- **What the task asks**: In the entries below, find the line with "end; try reflexivity;" and print exactly every line from there up to and including the line with "Lemma poll_pdf_records_y (poll", with no other lines.

● ● ● ● ●

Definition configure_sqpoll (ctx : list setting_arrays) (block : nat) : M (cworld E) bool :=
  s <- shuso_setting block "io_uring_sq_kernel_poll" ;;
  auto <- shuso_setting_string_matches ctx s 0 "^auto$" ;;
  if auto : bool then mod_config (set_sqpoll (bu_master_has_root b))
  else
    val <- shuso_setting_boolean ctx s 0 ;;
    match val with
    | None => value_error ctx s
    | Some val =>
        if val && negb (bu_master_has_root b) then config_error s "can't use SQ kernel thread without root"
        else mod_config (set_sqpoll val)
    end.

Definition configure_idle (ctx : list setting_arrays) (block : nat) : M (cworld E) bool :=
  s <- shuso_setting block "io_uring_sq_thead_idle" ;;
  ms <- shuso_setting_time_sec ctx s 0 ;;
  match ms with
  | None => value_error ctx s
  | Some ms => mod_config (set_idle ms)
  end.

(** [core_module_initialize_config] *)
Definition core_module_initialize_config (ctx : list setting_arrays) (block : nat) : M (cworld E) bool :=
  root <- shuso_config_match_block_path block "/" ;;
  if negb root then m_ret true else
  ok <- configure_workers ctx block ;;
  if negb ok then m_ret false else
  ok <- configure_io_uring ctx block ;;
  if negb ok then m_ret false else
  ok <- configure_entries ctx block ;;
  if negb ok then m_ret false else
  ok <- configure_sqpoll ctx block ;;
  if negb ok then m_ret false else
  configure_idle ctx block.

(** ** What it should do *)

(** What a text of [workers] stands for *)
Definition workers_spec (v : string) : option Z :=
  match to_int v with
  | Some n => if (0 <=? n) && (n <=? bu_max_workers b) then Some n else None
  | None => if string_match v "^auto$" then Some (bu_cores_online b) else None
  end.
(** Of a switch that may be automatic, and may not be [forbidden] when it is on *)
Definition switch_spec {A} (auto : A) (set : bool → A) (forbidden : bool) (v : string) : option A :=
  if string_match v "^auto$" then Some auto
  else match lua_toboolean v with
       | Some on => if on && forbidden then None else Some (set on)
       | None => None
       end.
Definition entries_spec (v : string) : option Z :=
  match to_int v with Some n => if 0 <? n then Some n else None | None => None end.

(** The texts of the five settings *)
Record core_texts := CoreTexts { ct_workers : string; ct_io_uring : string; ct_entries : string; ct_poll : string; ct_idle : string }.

● ● ● ● ●

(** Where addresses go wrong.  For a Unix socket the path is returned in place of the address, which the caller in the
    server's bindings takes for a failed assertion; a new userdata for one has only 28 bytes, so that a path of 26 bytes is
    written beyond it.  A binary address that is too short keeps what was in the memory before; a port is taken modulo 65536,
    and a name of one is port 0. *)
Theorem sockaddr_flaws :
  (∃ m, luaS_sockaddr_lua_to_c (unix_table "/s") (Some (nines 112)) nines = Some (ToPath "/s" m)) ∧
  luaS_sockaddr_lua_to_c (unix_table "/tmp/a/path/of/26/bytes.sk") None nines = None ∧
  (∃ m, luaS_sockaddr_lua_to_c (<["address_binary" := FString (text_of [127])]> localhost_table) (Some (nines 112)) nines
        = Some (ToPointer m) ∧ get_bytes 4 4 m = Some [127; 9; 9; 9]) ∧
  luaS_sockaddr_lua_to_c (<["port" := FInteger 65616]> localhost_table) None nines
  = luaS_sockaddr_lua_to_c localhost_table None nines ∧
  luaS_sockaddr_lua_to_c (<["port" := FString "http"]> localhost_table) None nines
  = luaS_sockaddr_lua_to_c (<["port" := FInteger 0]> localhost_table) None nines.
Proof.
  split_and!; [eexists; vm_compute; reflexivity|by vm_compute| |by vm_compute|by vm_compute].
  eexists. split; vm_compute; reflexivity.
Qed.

● ● ● ● ●

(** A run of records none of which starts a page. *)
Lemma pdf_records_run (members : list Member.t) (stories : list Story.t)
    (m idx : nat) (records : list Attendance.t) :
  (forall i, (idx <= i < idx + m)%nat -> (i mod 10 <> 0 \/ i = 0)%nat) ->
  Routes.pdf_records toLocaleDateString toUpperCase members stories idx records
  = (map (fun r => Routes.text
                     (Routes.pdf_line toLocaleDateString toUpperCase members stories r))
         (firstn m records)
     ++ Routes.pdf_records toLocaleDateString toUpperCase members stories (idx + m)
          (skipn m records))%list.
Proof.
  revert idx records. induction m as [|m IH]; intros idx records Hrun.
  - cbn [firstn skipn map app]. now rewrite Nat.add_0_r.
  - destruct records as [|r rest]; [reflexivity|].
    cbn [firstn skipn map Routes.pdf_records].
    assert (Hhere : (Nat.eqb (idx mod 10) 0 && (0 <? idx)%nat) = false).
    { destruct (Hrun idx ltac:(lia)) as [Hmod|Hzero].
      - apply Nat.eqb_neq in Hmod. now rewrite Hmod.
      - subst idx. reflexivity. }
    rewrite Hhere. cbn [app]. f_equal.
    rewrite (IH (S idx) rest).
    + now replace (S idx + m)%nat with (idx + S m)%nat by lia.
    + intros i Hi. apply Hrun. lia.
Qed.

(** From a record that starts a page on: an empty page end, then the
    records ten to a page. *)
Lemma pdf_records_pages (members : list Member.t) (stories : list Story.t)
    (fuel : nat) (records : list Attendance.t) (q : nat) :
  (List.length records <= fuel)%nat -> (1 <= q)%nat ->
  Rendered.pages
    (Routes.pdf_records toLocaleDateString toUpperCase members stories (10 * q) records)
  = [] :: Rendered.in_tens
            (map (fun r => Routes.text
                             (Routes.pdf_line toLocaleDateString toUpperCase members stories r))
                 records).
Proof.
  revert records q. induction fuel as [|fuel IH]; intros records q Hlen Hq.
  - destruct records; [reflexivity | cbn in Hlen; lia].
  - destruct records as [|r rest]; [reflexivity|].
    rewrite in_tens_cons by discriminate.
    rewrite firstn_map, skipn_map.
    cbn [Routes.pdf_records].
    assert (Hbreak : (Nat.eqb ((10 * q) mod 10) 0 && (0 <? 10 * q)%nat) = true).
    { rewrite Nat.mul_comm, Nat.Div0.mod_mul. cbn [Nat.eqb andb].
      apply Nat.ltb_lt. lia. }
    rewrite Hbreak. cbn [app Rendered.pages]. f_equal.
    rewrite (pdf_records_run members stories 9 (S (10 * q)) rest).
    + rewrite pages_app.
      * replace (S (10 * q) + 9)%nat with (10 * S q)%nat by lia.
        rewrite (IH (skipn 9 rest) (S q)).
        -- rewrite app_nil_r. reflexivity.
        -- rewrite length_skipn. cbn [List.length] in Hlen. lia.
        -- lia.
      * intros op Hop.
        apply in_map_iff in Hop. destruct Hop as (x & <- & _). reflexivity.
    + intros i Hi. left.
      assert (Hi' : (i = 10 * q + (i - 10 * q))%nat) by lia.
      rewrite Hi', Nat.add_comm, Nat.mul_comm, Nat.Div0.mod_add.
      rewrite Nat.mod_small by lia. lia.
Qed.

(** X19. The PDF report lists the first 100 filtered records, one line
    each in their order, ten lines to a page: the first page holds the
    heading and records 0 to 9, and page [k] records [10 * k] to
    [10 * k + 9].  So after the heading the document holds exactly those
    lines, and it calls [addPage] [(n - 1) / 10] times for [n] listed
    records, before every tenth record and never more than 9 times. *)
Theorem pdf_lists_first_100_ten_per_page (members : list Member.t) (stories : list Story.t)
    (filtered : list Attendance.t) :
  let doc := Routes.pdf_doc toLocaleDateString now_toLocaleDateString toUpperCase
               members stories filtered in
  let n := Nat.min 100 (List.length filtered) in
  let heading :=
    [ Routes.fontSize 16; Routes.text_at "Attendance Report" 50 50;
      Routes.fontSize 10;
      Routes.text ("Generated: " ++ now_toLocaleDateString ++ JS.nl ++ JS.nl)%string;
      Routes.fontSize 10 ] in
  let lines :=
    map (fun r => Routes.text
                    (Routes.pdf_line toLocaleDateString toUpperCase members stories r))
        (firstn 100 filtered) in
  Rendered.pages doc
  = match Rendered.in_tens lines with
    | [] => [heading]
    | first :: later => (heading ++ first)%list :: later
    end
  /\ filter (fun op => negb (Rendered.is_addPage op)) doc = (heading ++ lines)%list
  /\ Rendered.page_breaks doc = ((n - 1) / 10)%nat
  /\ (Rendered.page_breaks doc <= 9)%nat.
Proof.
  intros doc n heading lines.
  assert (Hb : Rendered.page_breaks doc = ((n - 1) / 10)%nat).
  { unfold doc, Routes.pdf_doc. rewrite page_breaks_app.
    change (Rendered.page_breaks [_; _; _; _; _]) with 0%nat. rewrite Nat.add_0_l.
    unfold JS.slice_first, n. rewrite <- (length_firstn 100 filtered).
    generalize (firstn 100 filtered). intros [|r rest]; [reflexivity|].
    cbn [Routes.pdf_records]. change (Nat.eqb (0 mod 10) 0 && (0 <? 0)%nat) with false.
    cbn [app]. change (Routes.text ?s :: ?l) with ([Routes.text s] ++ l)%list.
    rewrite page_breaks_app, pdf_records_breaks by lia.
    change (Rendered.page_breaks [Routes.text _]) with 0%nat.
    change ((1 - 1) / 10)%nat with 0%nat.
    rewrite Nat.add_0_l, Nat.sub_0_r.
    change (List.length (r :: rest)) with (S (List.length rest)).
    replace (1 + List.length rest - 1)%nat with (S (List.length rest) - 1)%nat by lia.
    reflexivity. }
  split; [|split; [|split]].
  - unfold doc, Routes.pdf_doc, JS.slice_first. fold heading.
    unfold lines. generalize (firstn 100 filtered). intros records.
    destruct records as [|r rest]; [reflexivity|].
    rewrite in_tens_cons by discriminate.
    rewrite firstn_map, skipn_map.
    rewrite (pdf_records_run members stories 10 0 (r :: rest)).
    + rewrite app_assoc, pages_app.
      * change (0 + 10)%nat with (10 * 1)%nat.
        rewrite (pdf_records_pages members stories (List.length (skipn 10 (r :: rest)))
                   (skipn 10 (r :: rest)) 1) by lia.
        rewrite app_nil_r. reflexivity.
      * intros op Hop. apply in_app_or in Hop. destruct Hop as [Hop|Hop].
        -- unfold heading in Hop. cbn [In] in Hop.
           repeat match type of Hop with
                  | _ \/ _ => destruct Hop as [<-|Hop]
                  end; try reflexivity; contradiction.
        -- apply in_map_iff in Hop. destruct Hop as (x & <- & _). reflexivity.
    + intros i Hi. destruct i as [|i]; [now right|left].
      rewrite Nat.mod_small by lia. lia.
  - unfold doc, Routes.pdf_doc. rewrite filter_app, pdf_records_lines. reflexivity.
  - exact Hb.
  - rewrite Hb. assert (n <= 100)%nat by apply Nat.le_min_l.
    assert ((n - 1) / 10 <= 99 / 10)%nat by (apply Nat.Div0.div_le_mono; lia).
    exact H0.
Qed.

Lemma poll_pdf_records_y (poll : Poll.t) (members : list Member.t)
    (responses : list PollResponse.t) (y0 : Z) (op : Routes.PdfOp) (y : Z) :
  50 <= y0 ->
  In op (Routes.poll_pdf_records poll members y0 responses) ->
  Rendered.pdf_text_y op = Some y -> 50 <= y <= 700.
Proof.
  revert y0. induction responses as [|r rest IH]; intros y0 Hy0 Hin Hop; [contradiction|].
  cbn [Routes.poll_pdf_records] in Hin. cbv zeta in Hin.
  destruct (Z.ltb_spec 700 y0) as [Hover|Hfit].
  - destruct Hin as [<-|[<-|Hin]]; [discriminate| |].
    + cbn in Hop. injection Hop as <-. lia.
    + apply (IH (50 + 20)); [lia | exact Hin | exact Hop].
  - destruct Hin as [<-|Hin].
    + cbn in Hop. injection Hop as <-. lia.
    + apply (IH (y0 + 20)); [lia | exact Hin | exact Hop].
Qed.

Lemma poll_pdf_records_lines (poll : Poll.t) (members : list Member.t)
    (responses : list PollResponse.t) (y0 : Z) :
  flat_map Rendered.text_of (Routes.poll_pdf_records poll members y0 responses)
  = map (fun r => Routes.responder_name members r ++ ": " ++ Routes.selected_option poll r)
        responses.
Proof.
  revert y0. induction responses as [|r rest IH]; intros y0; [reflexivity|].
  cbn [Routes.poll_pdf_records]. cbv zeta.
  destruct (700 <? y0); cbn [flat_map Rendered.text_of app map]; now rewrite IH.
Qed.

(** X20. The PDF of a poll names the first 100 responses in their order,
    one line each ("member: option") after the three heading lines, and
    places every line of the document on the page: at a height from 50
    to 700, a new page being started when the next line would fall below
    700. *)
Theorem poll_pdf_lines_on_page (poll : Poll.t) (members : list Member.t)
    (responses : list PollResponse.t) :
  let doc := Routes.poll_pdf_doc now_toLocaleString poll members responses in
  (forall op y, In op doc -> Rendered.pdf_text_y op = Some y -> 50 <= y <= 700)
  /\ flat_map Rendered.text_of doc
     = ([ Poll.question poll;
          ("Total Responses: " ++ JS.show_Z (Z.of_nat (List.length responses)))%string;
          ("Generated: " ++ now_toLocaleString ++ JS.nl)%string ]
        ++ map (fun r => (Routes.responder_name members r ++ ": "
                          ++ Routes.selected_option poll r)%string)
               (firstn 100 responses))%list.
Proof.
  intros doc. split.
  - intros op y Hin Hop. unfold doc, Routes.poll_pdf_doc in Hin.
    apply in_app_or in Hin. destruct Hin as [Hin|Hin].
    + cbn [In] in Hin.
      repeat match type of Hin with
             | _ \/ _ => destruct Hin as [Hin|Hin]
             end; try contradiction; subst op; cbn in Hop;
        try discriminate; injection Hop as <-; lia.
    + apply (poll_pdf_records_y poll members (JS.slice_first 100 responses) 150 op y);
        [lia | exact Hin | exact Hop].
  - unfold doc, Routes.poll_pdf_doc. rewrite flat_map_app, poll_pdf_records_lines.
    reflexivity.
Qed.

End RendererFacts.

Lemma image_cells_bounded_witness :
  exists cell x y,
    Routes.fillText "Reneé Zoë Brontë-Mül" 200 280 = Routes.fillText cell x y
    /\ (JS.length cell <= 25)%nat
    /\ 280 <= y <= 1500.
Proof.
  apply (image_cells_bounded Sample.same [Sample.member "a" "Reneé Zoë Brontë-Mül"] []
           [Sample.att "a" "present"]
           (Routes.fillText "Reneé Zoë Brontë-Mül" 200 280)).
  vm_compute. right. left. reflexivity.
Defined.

● ● ● ● ●

- **Final answer**:
                  end; try reflexivity; contradiction.
        -- apply in_map_iff in Hop. destruct Hop as (x & <- & _). reflexivity.
    + intros i Hi. destruct i as [|i]; [now right|left].
      rewrite Nat.mod_small by lia. lia.
  - unfold doc, Routes.pdf_doc. rewrite filter_app, pdf_records_lines. reflexivity.
  - exact Hb.
  - rewrite Hb. assert (n <= 100)%nat by apply Nat.le_min_l.
    assert ((n - 1) / 10 <= 99 / 10)%nat by (apply Nat.Div0.div_le_mono; lia).
    exact H0.
Qed.

Lemma poll_pdf_records_y (poll : Poll.t) (members : list Member.t)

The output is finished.